Activity:
Copy out each line of the listing below in which the string "intros" occurs.
================
(* ===== verification/PyStr.v ===== *)
(** * PyStr: the Python [str] operations the sources call

    The sources manipulate text only through a handful of [str] methods:
    [split] on a one-character separator ([core.py] line 143 and 145,
    [file_info.py] lines 421 and 424), [strip] with an explicit character
    set ([core.py] line 186, [file_info.py] lines 55 and 427), [lower] and
    [upper] ([core.py] lines 75 and 207, [file_info.py] lines 58 and 332),
    substring tests ([core.py] line 144, [file_info.py] line 62),
    [replace("\r", "")] ([file_info.py] line 404), and the [pathlib] and
    [os.path] helpers used for file extensions and output directories.
    This file gives them as Rocq functions on code-point lists, following
    CPython 3.12, with the lemmas the components use.  Case mapping is
    modelled on ASCII letters only; other code points are left unchanged. *)

From S2P Require Import Prelude.

(** ** Characters used by the sources *)

Definition c_nl : Z := 10.
Definition c_cr : Z := 13.
Definition c_space : Z := 32.
Definition c_dot : Z := 46.
Definition c_slash : Z := 47.
Definition c_colon : Z := 58.

(** ** [s.split(c)] for a one-character separator [c] *)

Fixpoint str_split (c : Z) (s : pystr) : list pystr :=
  match s with
  | [] => [[]]
  | x :: s' =>
      let parts := str_split c s' in
      if decide (x = c) then [] :: parts
      else match parts with
           | p :: ps => (x :: p) :: ps
           | [] => [[x]]
           end
  end.

(** [c.join(parts)], the inverse of [str_split]. *)
Definition str_join (c : Z) (parts : list pystr) : pystr :=
  match parts with
  | [] => []
  | p :: ps => p ++ concat (map (fun q => c :: q) ps)
  end.

(** ** [s.strip(chars)], [s.lstrip(chars)], [s.rstrip(chars)] *)

Fixpoint lstrip (P : Z -> bool) (s : pystr) : pystr :=
  match s with
  | [] => []
  | x :: s' => if P x then lstrip P s' else s
  end.

Definition rstrip (P : Z -> bool) (s : pystr) : pystr := rev (lstrip P (rev s)).

Definition strip (P : Z -> bool) (s : pystr) : pystr := rstrip P (lstrip P s).

(** Membership in the character set given as the argument of [strip]. *)
Definition in_chars (cs : pystr) (c : Z) : bool := bool_decide (c ∈ cs).

(** [str.isspace] on one code point (the set CPython's [float()] and
    [int()] strip). *)
Definition py_isspace (c : Z) : bool :=
  ((9 <=? c) && (c <=? 13)) || ((28 <=? c) && (c <=? 32)) || (c =? 133)
  || (c =? 160) || (c =? 5760) || ((8192 <=? c) && (c <=? 8202))
  || (c =? 8232) || (c =? 8233) || (c =? 8239) || (c =? 8287)
  || (c =? 12288).

(** ** [s.lower()] and [s.upper()] (ASCII letters) *)

Definition ascii_lower (c : Z) : Z :=
  if (65 <=? c) && (c <=? 90) then c + 32 else c.
Definition ascii_upper (c : Z) : Z :=
  if (97 <=? c) && (c <=? 122) then c - 32 else c.

Definition str_lower (s : pystr) : pystr := map ascii_lower s.
Definition str_upper (s : pystr) : pystr := map ascii_upper s.

(** ** Substring search: [p in s], [s.find(p)], [s.index(p)] *)

Fixpoint str_startswith (p s : pystr) : bool :=
  match p, s with
  | [], _ => true
  | x :: p', y :: s' => bool_decide (x = y) && str_startswith p' s'
  | _ :: _, [] => false
  end.

Fixpoint str_find (p s : pystr) : option nat :=
  if str_startswith p s then Some 0%nat
  else match s with
       | [] => None
       | _ :: s' => S <$> str_find p s'
       end.

Definition str_contains (p s : pystr) : bool :=
  match str_find p s with Some _ => true | None => false end.

(** [s.rfind(c)] for one character: the last index of [c]. *)
Fixpoint str_rfind (c : Z) (s : pystr) : option nat :=
  match s with
  | [] => None
  | x :: s' =>
      match str_rfind c s' with
      | Some i => Some (S i)
      | None => if decide (x = c) then Some 0%nat else None
      end
  end.

(** [s.replace(c, "")] for one character [c]. *)
Definition str_remove (c : Z) (s : pystr) : pystr := filter (fun x => x <> c) s.

(** ** [pathlib.PurePosixPath] and [os.path] (POSIX flavour) *)

(** The parts of a path after its root: [Path(p)._tail]. *)
Definition path_tail (p : pystr) : list pystr :=
  filter (fun x => x <> [] /\ x <> [c_dot]) (str_split c_slash p).

(** [Path(p).name] *)
Definition path_name (p : pystr) : pystr :=
  match list.last (path_tail p) with Some n => n | None => [] end.

(** [Path(p).suffix] *)
Definition path_suffix (p : pystr) : pystr :=
  let n := path_name p in
  match str_rfind c_dot n with
  | Some i => if bool_decide (0 < i < length n - 1)%nat then drop i n else []
  | None => []
  end.

(** The root [posixpath.splitroot] finds: exactly two leading slashes
    stay two, one or three and more become one. *)
Definition path_root (p : pystr) : pystr :=
  match p with
  | c :: r =>
      if bool_decide (c = c_slash) then
        match r with
        | c' :: r' =>
            if bool_decide (c' = c_slash) then
              match r' with
              | c'' :: _ => if bool_decide (c'' = c_slash) then [c_slash] else [c_slash; c_slash]
              | [] => [c_slash; c_slash]
              end
            else [c_slash]
        | [] => [c_slash]
        end
      else []
  | [] => []
  end.

(** [str(Path(p))]: the root, then the components without empty and
    ["."] ones, and ["."] for an empty result. *)
Definition path_str (p : pystr) : pystr :=
  let s := path_root p ++ str_join c_slash (path_tail p) in
  if bool_decide (s = []) then [c_dot] else s.

(** [os.path.dirname(p)] *)
Definition os_path_dirname (p : pystr) : pystr :=
  let i := match str_rfind c_slash p with Some j => S j | None => 0%nat end in
  let head := take i p in
  if bool_decide (head <> []) && negb (forallb (fun x => bool_decide (x = c_slash)) head)
  then rstrip (fun x => bool_decide (x = c_slash)) head
  else head.

(** ** Lemmas *)

Lemma str_split_not_nil c s : str_split c s <> [].
Proof.
  destruct s as [|x s]; simpl; [done|].
  case_decide; [done|]. by destruct (str_split c s).
Qed.

(** Splitting on [c] and joining with [c] gives the text back. *)
Lemma str_join_split c s : str_join c (str_split c s) = s.
Proof.
  induction s as [|x s IH]; [done|]. simpl.
  pose proof (str_split_not_nil c s) as Hne.
  case_decide; subst.
  - destruct (str_split c s) as [|p ps]; [done|]. simpl in *. by rewrite IH.
  - destruct (str_split c s) as [|p ps]; [done|]. simpl in *. by rewrite IH.
Qed.

(** No piece of a split contains the separator. *)
Lemma str_split_sep_free c s : Forall (fun p => c ∉ p) (str_split c s).
Proof.
  induction s as [|x s IH]; simpl.
  - repeat constructor. set_solver.
  - case_decide; [by constructor; [set_solver|]|].
    destruct (str_split c s) as [|p ps]; [repeat constructor; set_solver|].
    inversion IH; subst. constructor; [|done]. set_solver.
Qed.

(** The number of pieces is one more than the number of separators. *)
Lemma length_str_split c s :
  length (str_split c s) = S (length (filter (fun x => x = c) s)).
Proof.
  induction s as [|x s IH]; [done|]. simpl.
  pose proof (str_split_not_nil c s).
  rewrite filter_cons. case_decide; simpl; [by rewrite IH|].
  destruct (str_split c s); simpl in *; congruence.
Qed.

(** Joining separator-free pieces and splitting again gives the pieces. *)
Lemma str_split_join c p ps :
  Forall (fun q => c ∉ q) (p :: ps) -> str_split c (str_join c (p :: ps)) = p :: ps.
Proof.
  revert p. induction ps as [|q ps IH]; intros p Hf; simpl.
  - rewrite app_nil_r. inversion Hf as [|? ? Hp _]; subst. clear Hf.
    induction p as [|x p IHp]; [done|]. simpl.
    rewrite IHp by set_solver. case_decide; [set_solver|done].
  - inversion Hf as [|? ? Hp Hf']; subst.
    specialize (IH q Hf'). simpl in IH.
    induction p as [|x p IHp]; simpl.
    + rewrite IH. case_decide; done.
    + rewrite IHp by set_solver. case_decide; [set_solver|done].
Qed.

Lemma lstrip_suffix P s : exists pre, s = pre ++ lstrip P s /\ Forall (fun x => P x = true) pre.
Proof.
  induction s as [|x s IH]; simpl; [by exists []|].
  destruct (P x) eqn:E.
  - destruct IH as [pre [Hs Hf]]. exists (x :: pre). split; [simpl; by rewrite <- Hs|by constructor].
  - by exists [].
Qed.

Lemma lstrip_head P s x s' : lstrip P s = x :: s' -> P x = false.
Proof.
  induction s as [|y s IH]; simpl; [done|].
  destruct (P y) eqn:E; [done|]. intros [= -> ->]. done.
Qed.

(** [lstrip] leaves a text whose first character is kept untouched. *)
Lemma lstrip_keep P x s : P x = false -> lstrip P (x :: s) = x :: s.
Proof. simpl. by intros ->. Qed.

Lemma rstrip_keep P s x : P x = false -> rstrip P (s ++ [x]) = s ++ [x].
Proof.
  intros Hx. unfold rstrip. rewrite rev_app_distr. simpl. rewrite Hx.
  simpl. by rewrite rev_involutive.
Qed.

Lemma strip_keep P x s y :
  P x = false -> P y = false -> strip P (x :: s ++ [y]) = x :: s ++ [y].
Proof.
  intros Hx Hy. unfold strip. rewrite lstrip_keep by done.
  rewrite app_comm_cons. by apply rstrip_keep.
Qed.

Lemma str_startswith_app p s : str_startswith p (p ++ s) = true.
Proof. induction p; simpl; [done|]. rewrite IHp. by rewrite bool_decide_true. Qed.

Lemma str_find_cons p x s :
  str_find p (x :: s) = if str_startswith p (x :: s) then Some 0%nat else S <$> str_find p s.
Proof. done. Qed.

Lemma str_find_start p s : str_startswith p s = true -> str_find p s = Some 0%nat.
Proof. destruct s; simpl; by intros ->. Qed.

Lemma str_contains_app p s1 s2 : str_contains p (s1 ++ p ++ s2) = true.
Proof.
  unfold str_contains. induction s1 as [|x s1 IH]; cbn [app].
  - by rewrite str_find_start by apply str_startswith_app.
  - rewrite str_find_cons. destruct (str_startswith p _); [done|].
    by destruct (str_find p _).
Qed.

Lemma str_lower_length s : length (str_lower s) = length s.
Proof. apply length_map. Qed.

Lemma lstrip_idem P s : lstrip P (lstrip P s) = lstrip P s.
Proof.
  induction s as [|x s IH]; simpl; [done|].
  destruct (P x) eqn:E; [done|]. simpl. by rewrite E.
Qed.

Lemma lstrip_snoc_keep P l x : P x = false -> lstrip P (l ++ [x]) = lstrip P l ++ [x].
Proof.
  intros Hx. induction l as [|y l IH]; simpl; [by rewrite Hx|].
  by destruct (P y).
Qed.

Lemma rstrip_cons_keep P x t : P x = false -> rstrip P (x :: t) = x :: rstrip P t.
Proof.
  intros Hx. unfold rstrip. simpl. rewrite lstrip_snoc_keep by done.
  by rewrite rev_app_distr.
Qed.

Lemma rstrip_idem P s : rstrip P (rstrip P s) = rstrip P s.
Proof. unfold rstrip. by rewrite rev_involutive, lstrip_idem. Qed.

(** [strip] is idempotent. *)
Lemma strip_idem P s : strip P (strip P s) = strip P s.
Proof.
  unfold strip. destruct (lstrip P s) as [|x t] eqn:E; [done|].
  pose proof (lstrip_head P s x t E) as Hx.
  rewrite rstrip_cons_keep by done. simpl. rewrite Hx.
  rewrite <- rstrip_cons_keep by done. apply rstrip_idem.
Qed.

(** [strip] depends only on the set of characters it removes. *)
Lemma lstrip_ext P Q s : (forall x, P x = Q x) -> lstrip P s = lstrip Q s.
Proof. intros H. induction s as [|x s IH]; simpl; [done|]. by rewrite H, IH. Qed.

Lemma strip_ext P Q s : (forall x, P x = Q x) -> strip P s = strip Q s.
Proof.
  intros H. unfold strip, rstrip. rewrite (lstrip_ext P Q s H).
  by rewrite (lstrip_ext P Q _ H).
Qed.

Lemma in_chars_comm a b x : in_chars [a; b] x = in_chars [b; a] x.
Proof. unfold in_chars. apply bool_decide_ext. set_solver. Qed.

#[export] Hint Resolve str_split_not_nil str_startswith_app str_contains_app : pysox.
#[export] Hint Rewrite str_join_split str_lower_length : pysox_rw.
================
Exercise output:
  revert p. induction ps as [|q ps IH]; intros p Hf; simpl.
  destruct (P y) eqn:E; [done|]. intros [= -> ->]. done.
Proof. simpl. by intros ->. Qed.
  intros Hx. unfold rstrip. rewrite rev_app_distr. simpl. rewrite Hx.
  intros Hx Hy. unfold strip. rewrite lstrip_keep by done.
Proof. destruct s; simpl; by intros ->. Qed.
  intros Hx. induction l as [|y l IH]; simpl; [by rewrite Hx|].
  intros Hx. unfold rstrip. simpl. rewrite lstrip_snoc_keep by done.
Proof. intros H. induction s as [|x s IH]; simpl; [done|]. by rewrite H, IH. Qed.
  intros H. unfold strip, rstrip. rewrite (lstrip_ext P Q s H).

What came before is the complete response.